▶ _DESCRIPTION OF THE TASK_
Below are records; reproduce exactly the lines from the one that has "(** [s.padStart(targetLength, padString)]. *)" through the one that has "Cli.input_file := None;", ends included, and nothing more.

┌────────

(** * vistransits: detectability scores for transiting exoplanets

    A shallow embedding of [vistransits/tsignals.py] and the properties of
    its scoring pipelines.

    Conventions of the embedding.

    - A NumPy float is a [val]: [Some x] is the finite real [x] and [None]
      is a non-finite value.  Catalogue entries that are undefined are
      [nan], and [nan] propagates through every arithmetic operation; the
      results NumPy gives for a division by zero, the logarithm of a
      non-positive number and the square root of a negative number are
      non-finite as well and are also [None].  Infinities are not told
      apart from [nan], so a non-finite value never becomes finite again.
      Floating-point rounding, overflow and underflow are not modelled:
      finite values are exact reals.  The one exception is [Teq64], the equilibrium
      temperature in binary64, which shows what rounding does to the exact
      scaling law of [Teq].
    - A NumPy array is a list; a table is the list of its rows, and the
      column [t.X] is [col t_X t].
    - Python exceptions are values of [exn], threaded through the
      computation by the error monad [M].
    - The report formatters call the PyEphem library on the coordinate
      strings of the catalogue.  The library is not part of the repository:
      the formatters and the two runs take its two functions as the
      parameter [Ephem].  The built-in [float] on a string is embedded as
      [float_str].
    - Reading the catalogue ([tutilities.download_data], [atpy.Table]) and
      the messages printed on the way are outside the embedding: the
      catalogue is an argument of the functions, and the report file is part
      of their result. *)

From Stdlib Require Import Floats.PrimFloat.
From Stdlib Require Import Reals Lra Lia List Ascii String Bool Arith ZArith
  Permutation Sorted.
Import ListNotations.
Open Scope R_scope.
(** * Workout timer: the session time-accounting state machine of [src/App.tsx]

    A shallow embedding of the pure helpers ([msToClock], [newWorkout],
    [calcTotals]) and of the seven event handlers of the [App] component
    ([startWorkout], [startSet], [endSetStartRest], [endRestStartSet],
    [nextExercise], [finishWorkout], [resetAll]).

    Conventions of the embedding.
    - A JavaScript [number] that holds a timestamp or a duration is an
      integer of [Z]: [Date.now()] returns an integral number of
      milliseconds, and the handlers only copy, compare, add and subtract
      such values.  This arithmetic is exact on the safe integers (below
      2^53 in absolute value), where every reading of [Date.now()] and every
      difference of two readings lies.
    - [msToClock] divides: [ms / 1000] and [totalSec / 60] are quotients of
      binary64 values, rounded to nearest.  [msToClock_binary64] models
      these roundings; [msToClock] is the same function with the quotients
      of [Z], which is what the source computes on every [ms] below 2^53
      (lemma [msToClock_binary64_exact]) and not beyond.
    - [number | null] is [option Z]; [null] is [None].
    - A handler closes over the current [workout] and either returns without
      calling [setWorkout] (the state stays as it is), calls [setWorkout] with
      a new value, or dereferences [undefined] and raises a [TypeError].  It is
      a function from the current state and the readings that its calls of
      [now()] return, in the order of the calls, to a [Result].
    - The wake-lock requests and the tick counter do not touch the [Workout]
      value and are left out. *)

From Stdlib Require Import ZArith Lia.
From stdpp Require Import base list strings pretty.

Local Open Scope Z_scope.

(** * Part I: the embedding *)

(** ** JavaScript primitives used by the source *)

(** Truthiness of a [number | null]: [null] and [0] are falsy. *)
Definition truthy (o : option Z) : bool :=
  match o with
  | Some t => negb (t =? 0)
  | None => false
  end.

(** [a ?? b]: the right operand only when the left one is [null]. *)
Definition nullish (o : option Z) (d : Z) : Z :=
  match o with
  | Some t => t
  | None => d
  end.

(** [String(n)] for an integer [n]: its decimal digits. *)
Definition String_of (n : Z) : string := pretty n.

(** [padString] repeated and cut to [k] characters. *)
Fixpoint fill (k : nat) (padString cur : string) : string :=
  match k with
  | O => ""
  | S k' =>
      match cur with
      | String c rest => String c (fill k' padString rest)
      | EmptyString =>
          match padString with
          | String c rest => String c (fill k' padString rest)
          | EmptyString => ""
          end
      end
  end.

(** [s.padStart(targetLength, padString)]. *)
Definition padStart (targetLength : nat) (padString s : string) : string :=
  if (targetLength <=? String.length s)%nat then s
  else fill (targetLength - String.length s) padString padString +:+ s.

(** ** [msToClock] *)

Definition pad (n : Z) : string := padStart 2 "0" (String_of n).

(** [msToClock] with the quotients of [Z]: the value of the source for every
    [ms] below 2^53 (see [msToClock_binary64] below for the arithmetic of
    [number]). *)
Definition msToClock (ms : Z) : string :=
  let totalSec := Z.max 0 (ms / 1000) in
  let m := totalSec / 60 in
  let s := Z.rem totalSec 60 in
  String_of m +:+ ":" +:+ pad s.

(** The two characters that render a number of seconds below one hundred. *)
Definition two_digits (s : Z) : string :=
  String (pretty_N_char (Z.to_N (s / 10)))
    (String (pretty_N_char (Z.to_N (s mod 10))) "").

(** ** The arithmetic of [number] in [msToClock]

    A [number] is an IEEE 754 binary64 value.  [msToClock] receives an
    integer [ms] and computes [Math.floor(ms / 1000)], an integer again,
    then [Math.floor(totalSec / 60)] and [totalSec % 60].  The two
    quotients are rounded to the nearest value with a significand of 53
    bits, ties to even; [Math.floor] and [%] are exact.  The operands here
    are integers that a [number] holds exactly, the divisors are 1000 and
    60, and the quotients lie in the normal range of the format (for
    [0 < |x| < 2^1023]), so neither infinities nor subnormal values
    arise. *)

(** [Number.isSafeInteger(n)]. *)
Definition safe_integer (n : Z) : Prop := - 2 ^ 53 < n < 2 ^ 53.
(** A job file that does not exist: the error goes to standard error and
    the exit code is 1. *)
Example main_missing_job_file :
  main workdir library
    (Namespace
       {| Cli.job_file := Some "jobs/none.yaml"; Cli.input_dir := None;
          Cli.input_file := None; Cli.from_format := None; Cli.output_dir := None;
          Cli.output_file := None; Cli.to_format := None; Cli.combine := false;
          Cli.files := None; Cli.css := None; Cli.toc := false;
          Cli.embed_images := false |}) [] =
    (Returned 1%Z,
     [ECall "load_job_file" [VStr "jobs/none.yaml"];
      ECall "print_stderr" [VStr "Error: Job file not found: jobs/none.yaml"];
      ECall "traceback.print_exc" []]).
Proof. reflexivity. Qed.
End DriverExamples.

Section MergingExamples.
Import CombineFiles Example Samples.

(** [pdfs/4.pdf] does not exist; nothing is done. *)
Lemma combine_files_errors_witness :
  combine_files host library (VDict ∅) ["pdfs/1.pdf"; "pdfs/4.pdf"; "pdfs/5.pdf"]
    "out/all.pdf" [] =
    (Raise (FileNotFoundError "Input file not found: pdfs/4.pdf"), []).
Proof.
  refine (proj1 (combine_files_errors host library (VDict ∅)
                   ["pdfs/1.pdf"; "pdfs/4.pdf"; "pdfs/5.pdf"] "out/all.pdf" [])
            ["pdfs/1.pdf"] ["pdfs/5.pdf"] "pdfs/4.pdf" eq_refl _ eq_refl).
  repeat constructor.
Defined.

(** [3.pdf] before [1.pdf], as asked. *)
Lemma combine_files_merges_in_order_witness :
  combine_files host library (VDict ∅) ["pdfs/3.pdf"; "pdfs/1.pdf"] "out/all.pdf" [] =
    (Ok "out/all.pdf",
     [EMakedirs "/work/out";
      ECall "PdfMerger" [];
      EPrint "Adding pdfs/3.pdf to the combined PDF";
      ECall "append" [VStr "pdfs/3.pdf"];
      EPrint "Adding pdfs/1.pdf to the combined PDF";
      ECall "append" [VStr "pdfs/1.pdf"];
      EPrint "Writing combined PDF to out/all.pdf";
      ECall "write" [VStr "out/all.pdf"];
      ECall "close" []]).
Proof.
  refine (combine_files_merges_in_order host library ∅ ["pdfs/3.pdf"; "pdfs/1.pdf"]
            "out/all.pdf" [] _ eq_refl eq_refl eq_refl _ eq_refl eq_refl).
  - repeat constructor.
  - repeat constructor.
Defined.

└────────

▶ _OUTPUT BELOW_
(** [s.padStart(targetLength, padString)]. *)
Definition padStart (targetLength : nat) (padString s : string) : string :=
  if (targetLength <=? String.length s)%nat then s
  else fill (targetLength - String.length s) padString padString +:+ s.

(** ** [msToClock] *)

Definition pad (n : Z) : string := padStart 2 "0" (String_of n).

(** [msToClock] with the quotients of [Z]: the value of the source for every
    [ms] below 2^53 (see [msToClock_binary64] below for the arithmetic of
    [number]). *)
Definition msToClock (ms : Z) : string :=
  let totalSec := Z.max 0 (ms / 1000) in
  let m := totalSec / 60 in
  let s := Z.rem totalSec 60 in
  String_of m +:+ ":" +:+ pad s.

(** The two characters that render a number of seconds below one hundred. *)
Definition two_digits (s : Z) : string :=
  String (pretty_N_char (Z.to_N (s / 10)))
    (String (pretty_N_char (Z.to_N (s mod 10))) "").

(** ** The arithmetic of [number] in [msToClock]

    A [number] is an IEEE 754 binary64 value.  [msToClock] receives an
    integer [ms] and computes [Math.floor(ms / 1000)], an integer again,
    then [Math.floor(totalSec / 60)] and [totalSec % 60].  The two
    quotients are rounded to the nearest value with a significand of 53
    bits, ties to even; [Math.floor] and [%] are exact.  The operands here
    are integers that a [number] holds exactly, the divisors are 1000 and
    60, and the quotients lie in the normal range of the format (for
    [0 < |x| < 2^1023]), so neither infinities nor subnormal values
    arise. *)

(** [Number.isSafeInteger(n)]. *)
Definition safe_integer (n : Z) : Prop := - 2 ^ 53 < n < 2 ^ 53.
(** A job file that does not exist: the error goes to standard error and
    the exit code is 1. *)
Example main_missing_job_file :
  main workdir library
    (Namespace
       {| Cli.job_file := Some "jobs/none.yaml"; Cli.input_dir := None;
          Cli.input_file := None; Cli.from_format := None; Cli.output_dir := None;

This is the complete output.